Anita Blake Parody by Bungluna

Chapter 2   | Next Chapter

The reason that I had a whole free night was that my two main honeys where off to an AMC (American Masters of Cities) Convention in Seattle, Washington.  Most of the big cities Masters had decided to get together and set down some rules for the vampire community now that they were legal.  Jason had had to go with them as walking provision and possible hors d’oeuvre.  Of course Obsidian Butterfly had not agreed to attend.  That lady was seriously antisocial, as well as severely deluded!

It was for this reason that I had this rare luxury.  No marathon sex session tonight.  And now, no being the filler in a were-kitty sandwich.  Sometimes God smiled down upon me!

I was just dozing off when the first pangs of the ardeur hit me.  Oh crap, how could this be?  I’d already fed for tonight.  Micah by himself is usually a main course and quite capable of filling me up until morning.  What was I going to do?

I couldn’t feed of myself, so that route was out.  Where was Admin when I needed him.  He was the only male left who should be in my vicinity.  I had felt him get up some time ago and go out to feed.  When Jean Claude was out of town.
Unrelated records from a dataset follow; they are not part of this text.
(* ===== verification/SshArgs.v ===== *)
(** * Command lines for ssh

    Models the validation and argument building of src/src/source/ssh_tunnel.rs:
    host and path checks, the remote command line, the control-master command
    lines and the errors they return.  Starting the processes is not modelled;
    a tunnel's [open] and [close] are the decisions taken on their outcomes.
    The lemmas give the alphabet of what is accepted: a remote shell reads an
    accepted word as that word. *)

From S2P Require Import Prelude Str Bounds Errors.

Record TunnelSpec := mkTunnelSpec {
  ssh_host : string; local_port : N; remote_host : string; remote_port : N }.

Inductive SshError :=
| InvalidHost (host reason : string)
| InvalidPath (path reason : string)
| SpawnFailed (err : string)
| NonZero (detail : string)
| LocalPortInUse (local_port owner_pid : N).

Definition ssh_error_display (e : SshError) : string :=
  match e with
  | InvalidHost host reason => concat_str ["invalid ssh host `"; host; "`: "; reason]
  | InvalidPath path reason => concat_str ["invalid ssh path `"; path; "`: "; reason]
  | SpawnFailed err => concat_str ["ssh spawn failed: "; err]
  | NonZero detail => concat_str ["ssh exited non-zero: "; detail]
  | LocalPortInUse port pid =>
    concat_str ["local port "; num port; " is already in use by pid "; num pid;
                "; stop that process or configure another local_port"]
  end%string.

(** [str::split] on one byte: always at least one piece *)
Fixpoint split (c : ascii) (s : bytes) : list bytes :=
  match s with
  | [] => [[]]
  | b :: s =>
    if beq b c then [] :: split c s
    else match split c s with
         | piece :: pieces => (b :: piece) :: pieces
         | [] => [[b]]
         end
  end.

(** the classes of the [matches!] patterns *)
Definition host_byte (b : ascii) : bool :=
  is_ascii_alphanumeric (code b) || beq b "." || beq b "_" || beq b "-".
Definition path_byte (b : ascii) : bool := host_byte b || beq b "/".
Definition metacharacter (b : ascii) : bool :=
  existsb (beq b) [";"; "|"; "&"; "`"; "$"]%char || existsb (N.eqb (code b)) [10; 13; 0].
Definition glob_byte (b : ascii) : bool := existsb (beq b) ["*"; "?"; "["; "]"]%char.

Definition starts_with_dash (s : bytes) : bool :=
  match s with b :: _ => beq b "-" | [] => false end.

Definition guard (bad : bool) (e : SshError) : result SshError unit := if bad then Err e else Ok tt.

Definition validate_ssh_host (host : string) : result SshError string :=
  let s := str_bytes host in
  _ ← guard (is_nil s) (InvalidHost host "empty host");
  _ ← guard (negb (len s <=? 253)) (InvalidHost host "host exceeds DNS length limit");
  _ ← guard (starts_with_dash s) (InvalidHost host "host cannot start with '-'");
  _ ← guard (negb (forallb host_byte s))
        (InvalidHost host "host may only contain ASCII letters, digits, '.', '_', '-'");
  Ok host.

Definition host_part (host : string) (part : bytes) : result SshError unit :=
  _ ← guard (is_nil part) (InvalidHost host "user and host parts cannot be empty");
  _ ← guard (starts_with_dash part) (InvalidHost host "user and host parts cannot start with '-'");
  guard (negb (forallb host_byte part))
    (InvalidHost host "host may only contain ASCII letters, digits, '.', '_', '-', and one '@'").

Definition validate_ssh_login_host (host : string) : result SshError string :=
  let s := str_bytes host in
  _ ← guard (is_nil s) (InvalidHost host "empty host");
  _ ← guard (negb (len s <=? 253)) (InvalidHost host "host exceeds DNS length limit");
  _ ← guard (starts_with_dash s) (InvalidHost host "host cannot start with '-'");
  _ ← guard (negb (len (filter (fun b => beq b "@" = true) s) <=? 1))
        (InvalidHost host "host may contain at most one '@'");
  _ ← for_each (host_part host) (split "@" s);
  Ok host.

Definition validate_ssh_path (path : string) : result SshError string :=
  let s := str_bytes path in
  _ ← guard (is_nil s) (InvalidPath path "empty path");
  _ ← guard (negb (len s <=? 4096)) (InvalidPath path "path exceeds PATH_MAX");
  _ ← guard (existsb metacharacter s) (InvalidPath path "path contains shell metacharacters");
  _ ← guard (existsb glob_byte s) (InvalidPath path "path contains glob characters");
  _ ← guard (existsb (bytes_eqb (str_bytes "..")) (split "/" s))
        (InvalidPath path "path contains traversal segment");
  _ ← guard (negb (forallb path_byte s))
        (InvalidPath path "path may only contain ASCII letters, digits, '/', '.', '_', '-'");
  Ok path.

Definition remote_argv (host : string) (command_argv : list string) (path : string)
  : result SshError (list string) :=
  host ← validate_ssh_login_host host;
  path ← validate_ssh_path path;
  Ok (["ssh"; "--"; host]%string ++ command_argv ++ ["--"; path]%string).

(** [control_path] is the display of the socket path in the temporary directory *)
Definition open_argv_for_control_path (spec : TunnelSpec) (host control_path : string) : list string :=
  ["-f"; "-N"; "-M"; "-S"; control_path; "-o"; "ExitOnForwardFailure=yes"; "-L";
   concat_str [num (local_port spec); ":"; remote_host spec; ":"; num (remote_port spec)];
   "--"; host]%string.
Definition close_argv_for_control_path (host control_path : string) : list string :=
  ["-S"; control_path; "-O"; "exit"; "--"; host]%string.
Definition open_argv (spec : TunnelSpec) (control_path : string) : result SshError (list string) :=
  host ← validate_ssh_login_host (ssh_host spec);
  Ok (open_argv_for_control_path spec host control_path).
Definition close_argv (host control_path : string) : result SshError (list string) :=
  host ← validate_ssh_login_host host;
  Ok (close_argv_for_control_path host control_path).

(** ** What is accepted *)
Lemma guard_ok b e : guard b e = Ok tt ↔ b = false.
Proof. by destruct b. Qed.

Lemma split_bytes c s : Forall (fun b => b = c ∨ ∃ p, p ∈ split c s ∧ b ∈ p) s.
Proof.
  induction s as [|b s IH]; [done|]. cbn [split]. destruct (beq b c) eqn:E.
  - apply beq_true in E as ->. constructor; [by left|].
    eapply Forall_impl; [exact IH|]. intros x [?|(p & ? & ?)]; [by left|right; exists p; set_solver].
  - destruct (split c s) as [|piece pieces] eqn:Es.
    + destruct s as [|b' s]; cbn [split] in Es; [done|]. by repeat case_match.
    + constructor; [right; exists (b :: piece); set_solver|].
      eapply Forall_impl; [exact IH|]. intros x [?|(p & Hp & ?)]; [by left|right].
      apply elem_of_cons in Hp as [->|?]; [exists (b :: piece)|exists p]; set_solver.
Qed.

Lemma split_pieces c s : Forall (fun p => c ∉ p) (split c s).
Proof.
  induction s as [|b s IH]; cbn [split]; [repeat constructor; set_solver|].
  destruct (beq b c) eqn:Hb; [constructor; [set_solver|done]|]. apply beq_false in Hb.
  destruct (split c s) as [|p ps]; [repeat constructor; set_solver|].
  apply Forall_cons in IH as [Hp Hps]. constructor; [set_solver|done].
Qed.

(** the pieces with [c] between them *)
Fixpoint joined (c : ascii) (pieces : list bytes) : bytes :=
  match pieces with
  | [] => []
  | [p] => p
  | p :: pieces => p ++ c :: joined c pieces
  end.
Lemma pieces_joined c s : joined c (split c s) = s.
Proof.
  induction s as [|b s IH]; [done|]. cbn [split].
  destruct (split c s) as [|p ps] eqn:E; [by destruct s; cbn [split] in E; repeat case_match|].
  destruct (beq b c) eqn:Hb; [apply beq_true in Hb as ->; cbn [joined app] in *; by rewrite IH|].
  destruct ps; cbn [joined app] in *; by rewrite IH.
Qed.

Lemma host_part_ok host part :
  host_part host part = Ok tt ↔
  part ≠ [] ∧ starts_with_dash part = false ∧ Forall (fun b => host_byte b = true) part.
Proof.
  unfold host_part. rewrite !check_then, !guard_ok, negb_false_iff, forallb_Forall.
  destruct part; naive_solver.
Qed.

(** an accepted destination is no option of ssh and holds no byte special to a shell *)
Lemma login_host_safe host h :
  validate_ssh_login_host host = Ok h →
  h = host ∧ str_bytes host ≠ [] ∧ starts_with_dash (str_bytes host) = false ∧
  Forall (fun b => host_byte b = true ∨ b = "@"%char) (str_bytes host).
Proof.
  unfold validate_ssh_login_host. rewrite !check_then, !guard_ok.
  intros (Hn & _ & Hd & _ & Hp & [= <-]). apply for_each_ok in Hp. rewrite Forall_forall in Hp.
  split_and!; [done|by intros E; rewrite E in Hn|done|].
  eapply Forall_impl; [apply (split_bytes "@")|]. intros b [->|(p & Hin & Hb)]; [by right|left].
  apply Hp, host_part_ok in Hin as (_ & _ & Hin). rewrite Forall_forall in Hin. auto.
Qed.

Lemma path_safe path p :
  validate_ssh_path path = Ok p →
  p = path ∧ str_bytes path ≠ [] ∧ Forall (fun b => path_byte b = true) (str_bytes path) ∧
  str_bytes ".." ∉ split "/" (str_bytes path).
Proof.
  unfold validate_ssh_path. rewrite !check_then, !guard_ok.
  intros (Hn & _ & _ & _ & Hd & Hp & [= <-]). apply negb_false_iff in Hp.
  split_and!; [done|by intros E; rewrite E in Hn| |].
  - by apply forallb_Forall.
  - intros Hin. assert (existsb (bytes_eqb (str_bytes "..")) (split "/" (str_bytes path)) = true); [|congruence].
    apply existsb_Exists, Exists_exists. exists (str_bytes ".."). split; [done|]. by apply bool_decide_eq_true.
Qed.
Damian usually stayed close to home, though.  He should be around somewhere.

I tentatively opened my mind and tried to contact him, mistress to servant.  I’d never attempted anything like this, but if Jean Claude could do it to me, I should be able to do it to Damian.  I felt a ringing in my ear and then a hazy image opened in my mind.

“You rang?” said Damian in a surprised tone.
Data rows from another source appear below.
(* ===== verification/LogSource.v ===== *)
(** * Log sources

    Models src/src/source/log/{mod,ssh_log,local_log}.rs: line splitting and
    capping, the window cache, regex and keyword-window grep, the ssh tail and
    the backwards scan of a local file, and the dispatch of the two wrappers.

    The regex engine, the derived serde code, the file system and the ssh
    process are parameters: a [Regex] class, a [LogSerde] class, a [File] with
    its results, the outcome [Run] of a process.  An [Instant] and a
    [Duration] are nanoseconds.  A call to a clock or to a fetch is given as
    the value it yields. *)

From S2P Require Import Prelude Utf8 Str Errors SshArgs LensValue.

Definition HARD_CAP_LINES : N := 10000.
Definition BOUNDED_TAIL_FOR_GREP : N := 10000.
Definition SSH_CONNECT_TIMEOUT_SECS : N := 10.
Definition STDERR_CAP_BYTES : N := 8 * 1024.
Definition NANOS : N := 1000000000.
Definition GREP_WINDOW_CACHE_TTL : N := 3 * NANOS.
Definition READ_CHUNK_BYTES : N := 64 * 1024.

#[global] Instance TruncatedAt_eq_dec : EqDecision TruncatedAt.
Proof. solve_decision. Defined.

(** [regex]: [Regex::new], [is_match], [escape] *)
Class RegexLib := {
  Regex : Type;
  regex_new : string → option Regex;
  (** the text of the error of [new] *)
  regex_error : string → string;
  is_match : Regex → string → bool;
  regex_escape : string → string;
}.

(** ** Shared helpers *)
Definition LF : ascii := ascii_of_N 10.

(** [str::lines]: without line ends, a last empty line left out *)
Definition CR : ascii := ascii_of_N 13.
Definition str_lines (s : list ascii) : list (list ascii) :=
  let pieces := split LF s in
  let ended := match last pieces with Some [] => take (length pieces - 1) pieces | _ => pieces end in
  imap (fun i l =>
    (* only a line that ended with a newline loses its carriage return *)
    if decide (S i = length pieces) then l else default l (strip_suffix CR l)) ended.

#[global] Arguments LF : simpl never.
Definition saturating_add (a b : N) : N := N.min USIZE_MAX (a + b).
Definition is_empty {A} (l : list A) : bool := is_nil l.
“I’ll be.  It works!” said I.  “Damian, I need you.  Please come home.”

I had never tried to give him this type of direction before.  I just hoped he didn’t question me.  I could feel the claws of the ardeur starting to un-sheath and scratch along my innards.

“Your orders shall be obeyed,” said he in a surprisingly sullen voice.  I was surprised, I thought he was happy to be my servant.  I really didn’t have time to deal with this shit right now.  The ardeur was about to tear me apart and I had no male to feed upon in hand.  There went my wonderful night off.

It felt like an hour but was probably closer to five minutes when I heard a crash landing in the driveway.  What in the world was going on?  Damian was usually such an accomplished flyer.

A few moments later he swept into my room and I could see in his face that he was not a happy camper.  His cat-green eyes wore a slight frown; his visage was somewhat somber.  I mean, Damien is not a laughing fool, but he had been at least a content vamp in the past few months.

“Here I am, mistress,” he said, sweeping me a very formal bow.  With his red hair falling around his face and his green eyes looking at me like those of a prey animal at a watering whole, Damian still managed to look like what he was, a Viking hunk of eye-candy.

“What is wrong with you,” I asked exasperatedly.  “You know I wouldn’t call you if I didn’t need you!”

“And what is your need, Anita?”  He straightened his impressive body, clad tonight in a simple white polo shirt and khaki slacks.  When had he turned into a yuppie?